Task - Wherever the word "match" turns up in a line of the entries, copy that line.

Working data -
(** [parser.parse]: the fixing parser makes one repair round trip when the
    structured parser rejects the completion, and parses the repaired
    completion once. *)
Definition parser_parse (p : Parser) (completion : string) : M Answer :=
  match p with
  | StructuredOutputParser s => lift (structured_parse s completion)
  | OutputFixingParser s =>
      match structured_parse s completion with
      | Ok a => mret a
      | Throw e =>
          fixed ← call_llm
            (FixRequest (getFormatInstructions s) completion (message e));
          lift (structured_parse s fixed)
      end
  end.

Definition multiClassPrompt (multiClass : bool) : string :=
  if multiClass
  then "Categories are not mutually exclusive, and multiple can be true"
  else "Categories are mutually exclusive, and only one can be true".

Definition fallbackPrompt (fallback : string) : option string :=
  if decide (fallback = "other")
  then Some ("If no categories apply, select the " +:+ dq +:+ "fallback"
             +:+ dq +:+ " option.")
  else if decide (fallback = "discard")
  then Some "If there is not a very fitting category, select none of the categories."
  else Js.inherited_text fallback.

(** The template literal of the system message. *)
Definition system_template (systemPromptTemplateOpt : string)
    (multiClass : bool) (fallback : string) : string :=
  systemPromptTemplateOpt +:+ nl +:+ "{format_instructions}" +:+ nl
  +:+ multiClassPrompt multiClass +:+ nl
  +:+ default "undefined" (fallbackPrompt fallback).

(** [SystemMessagePromptTemplate.fromTemplate] and
    [HumanMessagePromptTemplate.fromTemplate]: the template is parsed at
    once, and a malformed one raises. *)
Definition fromTemplate (template : string) : Result string :=
  match template_error template with
  | Some e => Throw e
  | None => Ok template
  end.

(** [ChatPromptTemplate.fromMessages([...])] *)
Definition build_prompt (systemPromptTemplateOpt : string)
    (multiClass : bool) (fallback : string) : Result Prompt :=
  match fromTemplate
          (system_template systemPromptTemplateOpt multiClass fallback) with
  | Throw e => Throw e
  | Ok system =>
      match fromTemplate "{inputText}" with
      | Throw e => Throw e
      | Ok human => Ok (mkPrompt system human)
      end
  end.

Record Chain := mkChain {
  chain_prompt : Prompt;
  chain_parser : Parser;
}.

(** [prompt.pipe(llm).pipe(parser)] invoked on the variables [v]: the
    prompt is formatted, the model is asked, the completion is parsed. *)
Definition chain_invoke (c : Chain) (v : ChainInput) : M Answer :=
  emit (EvChainInvoked v);;
  messages ← lift (formatMessages (chain_prompt c) v);
  completion ← call_llm (PromptValue messages);
  parser_parse (chain_parser c) completion.

Fixpoint join (sep : string) (l : list string) : string :=
  match l with
  | [] => EmptyString
  | [s] => s
  | s :: rest => s +:+ sep +:+ join sep rest
  end.

Definition chain_input (categories : list Category) (parser : Parser)
    (input : string) : ChainInput :=
  mkChainInput (join ", " (category <$> categories))
    (parser_getFormatInstructions parser) input.

(** The block shared by both modes: options, schema, parser, prompt. *)
Definition setup (h : IExecuteFunctions) (categories : list Category)
    : M (string * Parser * Chain) :=
  let options := options_param h in
  let multiClass := default false (multiClass options) in
  let fallback := default "discard" (fallback options) in
  let systemPromptTemplateOpt :=
    default SYSTEM_PROMPT_TEMPLATE (systemPromptTemplate options) in
  let schema := build_schema categories fallback in
  emit (EvSchemaBuilt schema);;
  let parser := make_parser options schema in
  prompt ← lift (build_prompt systemPromptTemplateOpt multiClass fallback);
  emit (EvPromptBuilt prompt);;
  mret (fallback, parser, mkChain prompt parser).
(** C8, as the code has it: an attribute that declares [required: false]
    keeps the required level of its plugin template (the declared
    [false] is not applied), unless it is the identifier attribute,
    which is required to save. *)
Theorem required_false_keeps_template type ids attribute st plugin ids' st'
    id identifier :
  resolve_attribute merge slugify uuid_v4 plugins type ids attribute st
  = (Ret (plugin, ids'), st') →
  get attribute "required" = Ret (VBool false) →
  get attribute "id" = Ret id →
  get (load (st_heap st) type) "identifier" = Ret identifier →
  ∃ ty tys r template,
    get attribute "type" = Ret ty ∧ to_string ty = Ret tys ∧
    plugins !! ("input-plugin-" +:+ tys) = Some r ∧
    st_heap st !! r = Some template ∧
    get plugin "required"
    = if strict_eq id identifier then Ret (VStr "save")
      else get (VObj template) "required".
Proof.
  intros Hres Hreq Hid Hident.
  pose proof Hres as Hres'.
  apply resolve_attribute_required in Hres
    as (id' & identifier' & required & ty & tys & Hid' & Hident' & Hreq' & Hty
        & Htys & _ & Hr).
  assert (id' = id) as -> by congruence.
  assert (identifier' = identifier) as -> by congruence.
  assert (required = VBool false) as -> by congruence.
  simpl in Hr.
  apply resolve_attribute_Ret in Hres'
    as (st1 & p0 & p1 & _ & _ & _ & _ & _ & Ht & Hc & _ & _ & _ & _ & _ & Hh1 & _).
  apply template_Ret in Ht as (ty' & tys' & Hty' & Htys' & Hp0 & _).
  assert (ty' = ty) as -> by congruence.
  assert (tys' = tys) as -> by congruence.
  rewrite Hh1 in Hp0.
  destruct (plugins !! _) as [r|] eqn:Hp; simpl in *;
    [|subst p0; by apply configure_undefined in Hc].
  destruct (st_heap st !! r) as [template|] eqn:Hr';
    [|subst p0; by apply configure_undefined in Hc].
  by exists ty, tys, r, template.
Qed.

End IdentifierSave.

Lemma identifier_attribute_required_save_witness :
  ∃ st,
    sample_squish (Arr [Ref 0%nat]) (sample_heap post) = Some st ∧
    st_promise st = Fulfilled [Ref 0%nat] ∧
    Ref 0%nat ∈ [Ref 0%nat] ∧
    identifier_is_save (load (st_heap st) (Ref 0%nat)).
Proof.
  eexists. split; [vm_compute; reflexivity|].
  split; [reflexivity|]. split; [left|].
  eapply (identifier_attribute_required_save
            deepmerge kebabCase uuid_seq sample_plugins (Arr [Ref 0%nat])
            (sample_heap post) 0 _ [Ref 0%nat] (Ref 0%nat)).
  - vm_compute; reflexivity.
  - reflexivity.
  - left.
Defined.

Task output -
  match p with
      match structured_parse s completion with
  match template_error template with
  match fromTemplate
      match fromTemplate "{inputText}" with
  match l with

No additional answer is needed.